Problem: Every line that includes the word "etcKey" needs to be copied from the listing.

····················

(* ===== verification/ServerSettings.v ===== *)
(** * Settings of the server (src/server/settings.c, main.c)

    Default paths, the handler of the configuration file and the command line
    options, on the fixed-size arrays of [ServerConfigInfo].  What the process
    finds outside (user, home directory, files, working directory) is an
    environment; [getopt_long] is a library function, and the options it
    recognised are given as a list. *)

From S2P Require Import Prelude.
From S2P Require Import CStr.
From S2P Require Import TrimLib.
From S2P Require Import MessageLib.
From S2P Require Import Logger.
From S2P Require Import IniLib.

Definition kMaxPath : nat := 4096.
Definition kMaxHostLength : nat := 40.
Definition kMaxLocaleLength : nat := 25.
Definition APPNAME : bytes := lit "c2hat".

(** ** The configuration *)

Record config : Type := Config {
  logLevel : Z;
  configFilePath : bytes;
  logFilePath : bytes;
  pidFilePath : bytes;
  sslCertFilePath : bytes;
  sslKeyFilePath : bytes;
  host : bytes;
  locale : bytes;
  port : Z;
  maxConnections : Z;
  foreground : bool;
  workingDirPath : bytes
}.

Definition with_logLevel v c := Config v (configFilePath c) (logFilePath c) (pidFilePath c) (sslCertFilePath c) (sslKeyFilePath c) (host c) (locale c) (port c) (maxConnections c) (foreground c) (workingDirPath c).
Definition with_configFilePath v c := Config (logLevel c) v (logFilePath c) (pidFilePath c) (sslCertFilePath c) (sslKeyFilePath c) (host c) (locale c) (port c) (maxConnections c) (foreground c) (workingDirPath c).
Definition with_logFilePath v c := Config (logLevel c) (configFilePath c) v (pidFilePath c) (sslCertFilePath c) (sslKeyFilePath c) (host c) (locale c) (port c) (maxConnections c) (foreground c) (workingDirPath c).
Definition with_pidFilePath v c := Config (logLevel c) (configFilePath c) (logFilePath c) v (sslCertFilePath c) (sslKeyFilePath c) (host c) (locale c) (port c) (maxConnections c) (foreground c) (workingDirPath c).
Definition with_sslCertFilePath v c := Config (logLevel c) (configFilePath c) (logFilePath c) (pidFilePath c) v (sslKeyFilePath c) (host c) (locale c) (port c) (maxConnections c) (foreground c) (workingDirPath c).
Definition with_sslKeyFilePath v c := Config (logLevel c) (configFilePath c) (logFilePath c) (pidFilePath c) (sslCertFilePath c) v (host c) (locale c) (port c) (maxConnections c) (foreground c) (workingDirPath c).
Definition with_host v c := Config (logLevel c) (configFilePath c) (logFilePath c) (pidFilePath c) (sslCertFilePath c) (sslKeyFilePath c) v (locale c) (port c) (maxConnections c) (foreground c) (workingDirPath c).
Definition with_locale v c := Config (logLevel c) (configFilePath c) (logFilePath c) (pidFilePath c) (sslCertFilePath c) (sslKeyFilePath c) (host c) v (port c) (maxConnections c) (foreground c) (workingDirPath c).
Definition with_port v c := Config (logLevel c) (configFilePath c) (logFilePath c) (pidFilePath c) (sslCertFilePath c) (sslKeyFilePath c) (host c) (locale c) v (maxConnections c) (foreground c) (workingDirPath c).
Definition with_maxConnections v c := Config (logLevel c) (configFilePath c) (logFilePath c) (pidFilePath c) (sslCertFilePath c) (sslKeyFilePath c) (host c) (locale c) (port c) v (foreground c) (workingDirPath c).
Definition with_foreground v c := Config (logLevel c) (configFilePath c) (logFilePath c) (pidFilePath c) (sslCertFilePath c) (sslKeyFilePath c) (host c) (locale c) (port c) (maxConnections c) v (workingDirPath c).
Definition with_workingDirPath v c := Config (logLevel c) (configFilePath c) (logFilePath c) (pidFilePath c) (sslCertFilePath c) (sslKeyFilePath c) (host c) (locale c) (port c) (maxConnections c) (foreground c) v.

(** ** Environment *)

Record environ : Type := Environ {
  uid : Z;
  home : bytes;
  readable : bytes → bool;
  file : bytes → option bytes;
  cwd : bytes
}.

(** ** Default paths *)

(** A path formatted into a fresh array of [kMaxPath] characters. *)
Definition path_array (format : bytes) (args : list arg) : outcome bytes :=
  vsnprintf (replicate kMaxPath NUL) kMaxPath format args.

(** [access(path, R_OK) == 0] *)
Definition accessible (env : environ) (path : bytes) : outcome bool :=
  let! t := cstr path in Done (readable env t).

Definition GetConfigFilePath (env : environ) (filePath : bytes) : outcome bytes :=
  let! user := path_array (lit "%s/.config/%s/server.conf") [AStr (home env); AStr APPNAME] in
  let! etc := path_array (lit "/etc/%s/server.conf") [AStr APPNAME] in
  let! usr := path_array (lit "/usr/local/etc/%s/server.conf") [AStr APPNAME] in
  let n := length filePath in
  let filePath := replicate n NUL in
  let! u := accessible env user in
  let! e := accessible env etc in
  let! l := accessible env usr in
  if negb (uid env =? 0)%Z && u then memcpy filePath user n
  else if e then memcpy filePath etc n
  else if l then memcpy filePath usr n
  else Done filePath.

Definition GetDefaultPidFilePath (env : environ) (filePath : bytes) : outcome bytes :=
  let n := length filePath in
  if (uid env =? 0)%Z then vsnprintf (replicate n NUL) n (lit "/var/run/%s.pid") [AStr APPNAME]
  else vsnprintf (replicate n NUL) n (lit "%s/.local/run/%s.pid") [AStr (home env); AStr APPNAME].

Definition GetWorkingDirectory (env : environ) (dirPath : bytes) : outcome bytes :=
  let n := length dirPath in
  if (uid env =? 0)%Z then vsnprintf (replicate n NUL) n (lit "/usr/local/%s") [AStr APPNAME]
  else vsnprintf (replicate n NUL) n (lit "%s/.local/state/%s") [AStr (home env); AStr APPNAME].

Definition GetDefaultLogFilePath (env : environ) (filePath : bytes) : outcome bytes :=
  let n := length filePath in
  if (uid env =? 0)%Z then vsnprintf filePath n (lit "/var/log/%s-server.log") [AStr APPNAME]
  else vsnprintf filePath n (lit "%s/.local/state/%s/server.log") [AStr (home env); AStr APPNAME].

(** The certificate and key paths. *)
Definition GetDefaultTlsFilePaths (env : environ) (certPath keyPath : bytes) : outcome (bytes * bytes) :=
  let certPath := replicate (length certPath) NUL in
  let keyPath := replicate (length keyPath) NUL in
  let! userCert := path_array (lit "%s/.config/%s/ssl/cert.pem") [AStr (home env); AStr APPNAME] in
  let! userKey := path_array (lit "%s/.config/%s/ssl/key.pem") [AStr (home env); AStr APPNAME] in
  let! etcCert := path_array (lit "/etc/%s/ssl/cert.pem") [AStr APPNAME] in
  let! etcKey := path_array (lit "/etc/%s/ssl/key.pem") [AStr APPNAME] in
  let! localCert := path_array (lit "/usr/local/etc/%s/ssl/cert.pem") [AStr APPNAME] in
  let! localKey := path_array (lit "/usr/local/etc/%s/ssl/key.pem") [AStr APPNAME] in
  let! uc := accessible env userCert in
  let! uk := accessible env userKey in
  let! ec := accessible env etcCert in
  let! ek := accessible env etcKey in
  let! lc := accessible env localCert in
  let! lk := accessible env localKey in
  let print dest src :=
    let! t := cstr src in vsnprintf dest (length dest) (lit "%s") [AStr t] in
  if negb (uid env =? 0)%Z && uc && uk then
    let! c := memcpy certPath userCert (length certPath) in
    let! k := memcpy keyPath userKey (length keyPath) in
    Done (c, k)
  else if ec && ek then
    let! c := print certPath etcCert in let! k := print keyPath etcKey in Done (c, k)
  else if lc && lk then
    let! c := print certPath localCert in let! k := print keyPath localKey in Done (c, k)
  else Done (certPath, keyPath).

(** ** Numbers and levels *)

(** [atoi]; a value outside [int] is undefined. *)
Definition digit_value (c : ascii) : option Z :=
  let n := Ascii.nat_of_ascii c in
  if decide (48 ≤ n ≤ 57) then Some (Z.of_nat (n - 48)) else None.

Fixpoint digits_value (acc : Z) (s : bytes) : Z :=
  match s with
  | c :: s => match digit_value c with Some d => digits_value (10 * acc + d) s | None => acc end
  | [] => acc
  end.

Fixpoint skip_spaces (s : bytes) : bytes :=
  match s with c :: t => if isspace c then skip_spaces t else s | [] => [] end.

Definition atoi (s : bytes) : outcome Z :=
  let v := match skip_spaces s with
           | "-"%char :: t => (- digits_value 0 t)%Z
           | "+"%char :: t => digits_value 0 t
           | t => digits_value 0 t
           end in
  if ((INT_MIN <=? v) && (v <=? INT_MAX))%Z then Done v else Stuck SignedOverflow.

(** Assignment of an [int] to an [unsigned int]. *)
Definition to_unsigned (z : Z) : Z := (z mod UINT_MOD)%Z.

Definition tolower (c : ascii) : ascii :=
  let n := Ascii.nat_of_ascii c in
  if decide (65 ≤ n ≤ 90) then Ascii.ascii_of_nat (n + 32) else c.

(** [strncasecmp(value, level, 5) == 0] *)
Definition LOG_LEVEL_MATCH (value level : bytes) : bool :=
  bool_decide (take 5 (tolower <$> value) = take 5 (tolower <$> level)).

····················

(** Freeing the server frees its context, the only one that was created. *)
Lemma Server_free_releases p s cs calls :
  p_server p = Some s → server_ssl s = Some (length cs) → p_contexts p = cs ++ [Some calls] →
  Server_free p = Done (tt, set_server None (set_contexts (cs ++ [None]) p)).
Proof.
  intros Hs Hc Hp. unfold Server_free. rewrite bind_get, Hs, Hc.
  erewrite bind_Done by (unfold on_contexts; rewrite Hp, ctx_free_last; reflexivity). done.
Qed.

····················

Output of the exercise:
  let! etcKey := path_array (lit "/etc/%s/ssl/key.pem") [AStr APPNAME] in
  let! ek := accessible env etcKey in
    let! c := print certPath etcCert in let! k := print keyPath etcKey in Done (c, k)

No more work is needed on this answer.